| AVS 58th Annual International Symposium and Exhibition | |
| Nanometer-scale Science and Technology Division | Monday Sessions |
| Session NS-MoA |
| Session: | Frontiers in Nanophotonics and Plasmonics |
| Presenter: | Rosa Alejandra Lukaszew, College of William and Mary |
| Authors: | L. Wang, College of William and Mary C. Clavero, College of William and Mary K. Yang, College of William and Mary A. Nelson, College of William and Mary K. Carroll, Virginia Commonwealth University Z. Huba, Virginia Commonwealth University E. Carpenter, Virginia Commonwealth University D. Gu, Applied Research Center R.A. Lukaszew, College of William and Mary |
| Correspondent: | Click to Email |
Magnetic transition nanoparticles (NPs) have been developed and studied by many researchers for bio-imaging and bio-sensing applications [1,2] due to their special optical and magneto-optical (MO) properties. Nevertheless, it is possible to enhance the MO effects of the magnetic NPs by combining them with other materials such as noble metals which exhibit intense localized surface plasmon resonance (LSPR) under certain conditions[3,4]. Here, we present our investigations on LSPR enhanced MO effect in magnetic metal core-noble metal shell NPs, such as core-shell Fe-Ag and Co-Ag NPs. These systems present strong Faraday rotation due to LSPR, nevertheless differences are found among them due to their different optical properties. A blue-shift is experimentally observed in the optical and MO spectra peaks from Fe-Ag to Co-Ag NPs with similar Ag shell concentrations and constant NPs sizes. Also, the absorption and Faraday rotation spectra of Fe-Ag NPs are broader than those of Co-Ag NPs. We explain such differences by means of theoretical studies based on an adaptation of the Maxwell-Garnet model to core shell nanoparticles yielding an excellent agreement with the experimental results. The possibility to understand and tune the properties of core-shell nanoparticles reported here will have significant impact in photonic and plasmonic applications.
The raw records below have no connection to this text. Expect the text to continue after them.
Lemma add_ok h b rows r i bu' p : batch_ok b rows -> (forall e, here rows e -> en_id e ≠ rs_req_id r) -> valid (entry_of h r) -> params_of (entry_of h r) = Some p ->
  new_row (batch_update_builder b) rows i bu' -> (removed_ (batch_update_builder b) = [] -> zlen (present rows) = zlen rows) -> (i < N)%nat ->
  exists b', Batch.add_request h r b = (Ok (Z.of_nat i), b') /\ batch_ok b' (put_row i (entry_of h r) rows)
    /\ batch_update_builder b' = Builder.add (added_entry i (entry_of h r) p) (Builder.changed bu').
Proof.
  intros Hb Hfresh [V1 V2 V3 (p' & Hp' & V4)] Hp Hnew Hdense HiN. rewrite Hp in Hp'. injection Hp' as <-. set (e := entry_of h r) in *. pose proof (free_new_row _ _ _ _ Hnew) as Hf.
  pose proof Hb as [B1 B2 B3 B4 B5 B6 B7 B8 B9 B10 B11 B12].
  set (b1 := Batch.with_builder (Builder.add (added_entry i e p) (Builder.changed bu')) b).
  assert (Batch.register_add_request r b = (Ok (Z.of_nat i), b1)) as E0.
  { assert (exists o, Builder.pop_removed (batch_update_builder b) = (Ok o, bu') /\ match o with Some i => i | None => Batch.num_reqs b end = Z.of_nat i) as (o & Ep & Ho).
    { destruct Hnew as [(Hn & -> & ->)|[_ Hn]]; [|by eexists]. exists None. split; [by apply no_holes|]. unfold Batch.num_reqs. rewrite (num_reqs_present _ rows B5), Hdense by done. done. }
    unfold Batch.register_add_request. part Ep. erewrite bind_ok by reflexivity. change (Batch.num_reqs (Batch.with_builder bu' b)) with (Batch.num_reqs b). rewrite Ho.
    assert (Z.of_nat i <? batch_max_num_reqs b = true) as Hlt by (rewrite B2; lia). change (batch_max_num_reqs (Batch.with_builder bu' b)) with (batch_max_num_reqs b). rewrite Hlt. erewrite bind_ok by reflexivity. erewrite bind_ok by reflexivity.
    unfold params_of in Hp. cbn in Hp. rewrite Hp. by erewrite bind_ok by reflexivity. }
  destruct (place_ok (ids b) rows i e B5 Hf) as (x1 & E1 & K1); [by apply (batch_absent b rows)|done|].
  destruct (copy_ok N W (tokens b) i e B6 HiN V1 eq_refl) as (t1 & t2 & E2 & E2' & K2 & R2 & O2).
  destruct (add_tables_ok N dims (block_table b) rows i e B8 HiN Hf V2) as (x3 & E3 & L3 & K3).
  destruct (copy_sampling_ok N V (sampling b) rows i e p (Z.of_nat N) B11 HiN Hf Hfresh Hp V4) as (s1 & s2 & E4 & E4' & K4); [lia|done|].
  destruct (add_lora_ok N (lora b) rows i e B10 HiN Hf V3) as (x5 & E5 & K5).
  eexists. split; [|split].
  - unfold Batch.add_request. rewrite (bind_ok _ _ _ _ _ E0). part E1. part E2. part E2'. part E3. erewrite bind_ok by reflexivity.
    unfold params_of in Hp. cbn in Hp. rewrite Hp. 
    match goal with |- context [batch_max_num_reqs ?x] => change (batch_max_num_reqs x) with (batch_max_num_reqs b) end.
    match goal with |- context [vocab_size ?x] => change (vocab_size x) with (vocab_size b) end. rewrite B2, B3. part E4. part E4'. part E5. reflexivity.
  - split; try done; cbn.
    + rewrite length_put_row by done. lia.
    + intros j e'. rewrite lookup_put_row by done. case_decide; [intros [= <-]; by subst|]. intros Hj. apply (token_row_same W (tokens b)); [by apply O2|by apply B7].
    + by rewrite L3.
    + intros e' [->|He']%here_put; [by eexists|by apply B12|done].
  - done.
Qed.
This work was financed by DARPA under a grant for the development of novel sensors for bio-defense.
[1] Gilles K. Kouassi and Joseph Irudayaraj, Anal. Chem., 2006, 78 (10), pp 3234–3241.
[2] Jae-Hyun Lee, Yong-Min Huh, Young-wook Jun, Jung-wook Seo, Jung-tak Jang, Ho-Taek Song, Sungjun Kim, Eun-Jin Cho, Ho-Geun Yoon, Jin-Suck Suh and Jinwoo Cheon, Nature Medicine , 2006, 13, pp 95–99.
[3] Lei Wang, Kaida Yang, Cesar Clavero, Andrew. J. Nelson, Kyler J. Carroll, Everett E. Carpenter, and Rosa. A. Lukaszew, J. Appl. Phys., 2010, 107, 09B303.
[4] Lei Wang, Cesar Clavero, Zachary Huba, Kyler J. Carroll, Everett E. Carpenter, Diefeng Gu and Rosa A. Lukaszew, Nano Lett.,2011, 11(3), pp1237–1240.